In [80]:
import pandas
import json
import jsonlines

vocab_path = ...
tinystories_path = ... # Insert path to one of the JSON files with prompts and info.

blimp_agreement_1 = ...
blimp_agreement_1_new = ...
blimp_agreement_1_newer = ...

## First Attempt

We want to generate a new test set for verb agreement.
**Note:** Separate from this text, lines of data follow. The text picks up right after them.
Lemma finish_kept r k e now r' sent :
  codec -> named_by now r -> fair now (TurnFinish k e) -> finish r k e = (r', sent) ->
  exists lost, same (kept r) (samplesOf sent ++ kept r' ++ lost) /\ (droppedFiles r' = 0 -> lost = []) /\
    droppedFiles r <= droppedFiles r' /\ named_by (at_ e) r'.
Proof.
  intros Hcodec Hnamed (Hlt & H19 & Hpart) E. unfold finish in E.
  assert (named_by (at_ e) r) as Hnamed'.
  { unfold named_by in *. destruct (rt_Buffer r); [|done]. destruct Hnamed as (? & ? & Hn & Hd). split; [done|]. split; [done|].
    split; [intros n raw Ht%Hn; eapply timed_later; [done|lia]|apply (drain_ok_later now); [done|lia]]. }
  destruct (rt_inflight r !! k) as [out|] eqn:Ek; [|injection E as <- <-; exists []; split_and!; [by rewrite app_nil_r|done|lia|done]].
  pose proof (concat_delete _ _ _ Ek) as Hc. set (batch := mkMetricBatch _ _ out) in *.
  destruct (publishes e batch).
  { injection E as <- <-. exists []. unfold kept, onDisk, droppedFiles, named_by, samplesOf in *. simpl. rewrite !app_nil_r.
    split_and!; [|done|lia|done]. apply same_perm. rewrite Hc. solve_Permutation. }
  cbn [rt_Buffer set] in E. destruct (rt_Buffer r) as [b|] eqn:Eb.
  2: { injection E as <- <-. exists []. unfold kept, onDisk, droppedFiles, named_by, samplesOf in *. simpl. rewrite Eb in *. simpl.
       rewrite !app_nil_r. split_and!; [|done|lia|done]. apply same_perm. rewrite Hc. solve_Permutation. }
  destruct (Put Marshal b (at_ e) (disk e) batch) as [b' ok] eqn:Ep. unfold named_by in Hnamed. rewrite Eb in Hnamed.
  destruct (Put_stored b (rt_drain r) now e batch b' ok Hcodec Hnamed Hlt H19 Hpart Ep) as (lost & Hst & Hd & Hz & Hg).
  exists lost. unfold kept, onDisk, droppedFiles, named_by. rewrite Eb. set (hand := inHand (rt_drain r)).
  destruct ok; injection E as <- <-; cbn [rt_Buffer rt_drain rt_batch rt_inflight set eta_Runtime]; fold hand.
  - split_and!; [|done|done|done].
    transitivity ((stored (rest (rt_drain r) (inventory b)) ++ mb_Samples batch) ++ hand ++ rt_batch r ++ concat (delete k (rt_inflight r)));
      [apply same_perm; rewrite Hc; cbn [mb_Samples batch]; solve_Permutation|]. rewrite Hst. apply same_perm. cbn. solve_Permutation.
  - split_and!; [|done|done|done]. rewrite app_nil_r in Hst.
    transitivity (stored (rest (rt_drain r) (inventory b)) ++ out ++ hand ++ rt_batch r ++ concat (delete k (rt_inflight r)));
      [apply same_perm; rewrite Hc; solve_Permutation|]. rewrite Hst. apply same_perm. cbn. solve_Permutation.
Qed.

(** ** Draining while batches are put *)

Lemma good_removed now b n e d : good now b d -> d = Idle \/ d = Looking -> good now (removed e b n) d.
Proof.
  intros (H1 & H2 & H3 & _) Hd. unfold removed. destruct (dm_removable e); split_and!; try done; try (by destruct Hd as [->| ->]).
  intros m raw Hl. cbn in Hl. apply lookup_delete_Some in Hl as [_ Hl]. by eapply H3.
Qed.

Lemma drain_kept e b d now b' d' sent : good now b d -> drainStep Unmarshal e b d = (b', d', sent) ->
  exists lost again,
    (stored (rest d (inventory b)) ++ inHand d) ++ again ≡ₚ samplesOf sent ++ (stored (rest d' (inventory b')) ++ inHand d') ++ lost /\
    b_dropped b' = b_dropped b /\ (b_dropped b' = 0 -> dm_readable e = true -> lost = []) /\ (dm_removable e = true -> again = []) /\ good now b' d'.
Proof.
  intros Hg. pose proof Hg as (Hm & H0 & Hn & Hd).
  assert (forall d, d = Idle \/ d = Looking -> good now b d) as Hidle by (intros d0 [->| ->]; by split_and!).
  assert (forall n, b_dropped (removed e b n) = b_dropped b) as Hdr by (intros n; unfold removed; by destruct (dm_removable e)).
  assert (forall n d, d = Idle \/ d = Looking -> good now (removed e b n) d) as Hrm by (intros n d0 Hd0; apply good_removed; auto).
  assert (forall d0, d0 = Idle \/ d0 = Looking -> forall fs, rest d0 fs = fs /\ inHand d0 = []) as Hfree by (by intros d0 [->| ->]).
  assert (forall n raw, b_files b !! n = Some raw ->
    stored (inventory b) ≡ₚ stored [(n, raw)] ++ stored (filter (fun f => f.1 <> n) (inventory b))) as Hsplit.
  { intros n raw Hl. rewrite (inventory_split b n raw) at 1 by (done || by eapply timed_ext, Hn). by rewrite <- stored_app. }
  destruct d as [| |n|n batch|n]; cbn [drainStep].
  - intros [= <- <- <-]. exists [], []. cbn. rewrite !app_nil_r. split_and!; try done; auto.
  - destruct (dm_cancelled e); [|destruct (inventory b) as [|f F] eqn:Ei]; intros [= <- <- <-]; exists [], []; cbn; rewrite !app_nil_r;
      split_and!; try done; try (by rewrite Ei); try (split_and!; try done; cbn).
    assert (f ∈ inventory b) as [_ Hf]%elem_of_inventory by (rewrite Ei; by left). by eapply Hn.
  - cbn in Hd. destruct (dm_readable e) eqn:Er.
    + destruct (b_files b !! n) as [raw|] eqn:El; last first.
      { intros [= <- <- <-]. exists [], []. rewrite Hdr. cbn. rewrite !app_nil_r. split_and!; try done; auto.
        unfold removed. destruct (dm_removable e); [|done]. by rewrite inventory_without, filter_absent. }
      destruct (Unmarshal raw) as [batch|] eqn:Eu; intros [= <- <- <-]; exists [], []; cbn; rewrite !app_nil_r.
      * split_and!; auto; [|split_and!; try done; cbn; split_and!; [done|intros raw'; rewrite El; by intros [= <-]|by rewrite El]].
        rewrite (Hsplit n raw El), (stored_one n raw batch Eu). apply Permutation_app_comm.
      * rewrite Hdr. split_and!; try done; auto. unfold removed. destruct (dm_removable e); [|done].
        rewrite inventory_without, (Hsplit n raw El). by rewrite (stored_none n raw Eu).
    + intros [= <- <- <-]. rewrite Hdr. pose proof (Hrm n Looking (or_intror eq_refl)) as Hg'. unfold removed in *. destruct (dm_removable e); [destruct (b_files b !! n) as [raw|] eqn:El|].
      * exists (stored [(n, raw)]), []. cbn [rest inHand samplesOf map concat app]. rewrite inventory_without, (Hsplit n raw El), !app_nil_r.
        split_and!; try done; auto; try apply Permutation_app_comm.
      * exists [], []. cbn [rest inHand samplesOf map concat app]. rewrite !app_nil_r, inventory_without, filter_absent by done. split_and!; try done; auto.
      * exists [], []. cbn. rewrite !app_nil_r. split_and!; try done; auto.
  - cbn in Hd. destruct Hd as (Ht & Hraw & Hgone). destruct (dm_accepts e); intros [= <- <- <-].
    + exists [], []. cbn. rewrite !app_nil_r. split_and!; try done; auto; try apply Permutation_app_comm.
    + destruct (b_files b !! n) as [raw|] eqn:El.
      * exists [], []. cbn. rewrite !app_nil_r. split_and!; try done; auto. rewrite (Hsplit n raw El), (stored_one n raw batch (Hraw raw eq_refl)). apply Permutation_app_comm.
      * exists (mb_Samples batch), []. cbn. rewrite !app_nil_r, filter_absent by done. split_and!; try done; auto. intros E. specialize (Hgone eq_refl). lia.
  - intros [= <- <- <-]. rewrite Hdr. set (d' := if dm_cancelled e then Idle else Looking).
    assert (d' = Idle \/ d' = Looking) as Hd' by (unfold d'; destruct (dm_cancelled e); auto).
    destruct (Hfree d' Hd' (inventory (removed e b n))) as [-> ->]. pose proof (Hrm n d' Hd') as Hg'. unfold removed in *. destruct (dm_removable e) eqn:Em.
    + exists [], []. cbn [rest inHand samplesOf map concat app]. rewrite !app_nil_r, inventory_without. split_and!; try done; auto.
    + destruct (b_files b !! n) as [raw|] eqn:El.
      * exists [], (stored [(n, raw)]). cbn. rewrite !app_nil_r, (Hsplit n raw El). split_and!; try done; auto; try apply Permutation_app_comm.
      * exists [], []. cbn. rewrite !app_nil_r, filter_absent by done. split_and!; try done; auto.
Qed.
(* ===== verification/Float64.v ===== *)
(** Go's float64: IEEE 754 binary64, rounding to nearest even, as the Standard
    Library's [SpecFloat] computes it. NaNs are one value. *)
From Stdlib Require Import ZArith Lia.
From Stdlib Require Import SpecFloat.
From stdpp Require Import base numbers.
From S2P Require Import Prelude.

Definition float64 : Type := spec_float.

#[export] Instance float64_eq_dec : EqDecision float64.
Proof. solve_decision. Defined.

(** float64(i) of an integer. *)
Definition float_of (z : Z) : float64 := binary_normalize 53 1024 z 0 false.
Definition fadd : float64 -> float64 -> float64 := SFadd 53 1024.
Definition fsub : float64 -> float64 -> float64 := SFsub 53 1024.
Definition fmul : float64 -> float64 -> float64 := SFmul 53 1024.
Definition fdiv : float64 -> float64 -> float64 := SFdiv 53 1024.
Definition flt (x y : float64) : bool := SFltb x y.
Definition fle (x y : float64) : bool := SFleb x y.
Definition feq (x y : float64) : bool := SFeqb x y.

(** int64(x): the integer part. What it is of a value that does not fit, the
    language leaves to the machine: here, as on amd64, the least integer. *)
Definition int_of (x : float64) : Z :=
  let whole :=
    match x with
    | S754_zero _ => Some 0
    | S754_finite s m e =>
        let a := if 0 <=? e then Z.pos m * 2 ^ e else Z.pos m / 2 ^ (- e) in Some (if s then - a else a)
    | _ => None
    end in
  match whole with
  | Some z => if (- 2 ^ 63 <=? z) && (z <? 2 ^ 63) then z else - 2 ^ 63
  | None => - 2 ^ 63
  end.

(** [time.Duration.Seconds]. *)
Definition Seconds_float (d : Duration) : float64 :=
  fadd (float_of (Z.quot d Second)) (fdiv (float_of (Z.rem d Second)) (float_of Second)).

Example float_of_third : fmul (fdiv (float_of 1) (float_of 3)) (float_of 3) = float_of 1.
Proof. reflexivity. Qed.
Example int_of_trunc : int_of (fdiv (float_of (-7)) (float_of 2)) = -3.
Proof. reflexivity. Qed.
Example seconds_half : fmul (Seconds_float (1500 * Millisecond)) (float_of 2) = float_of 3.
Proof. reflexivity. Qed.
Steps:

* Get the verbs from TinyStories
* Get the nouns from TinyStories
* Get the adjectives from TinyStories
* Get the vocab from BLiMP
* Find intersection

In [2]:
# Load the TinyStories JSON
with open(tinystories_path, 'r') as f:
    d = json.load(f)

# Get the list of word lists
wordlist = list(map(lambda x: x.get('instruction').get('words'), d))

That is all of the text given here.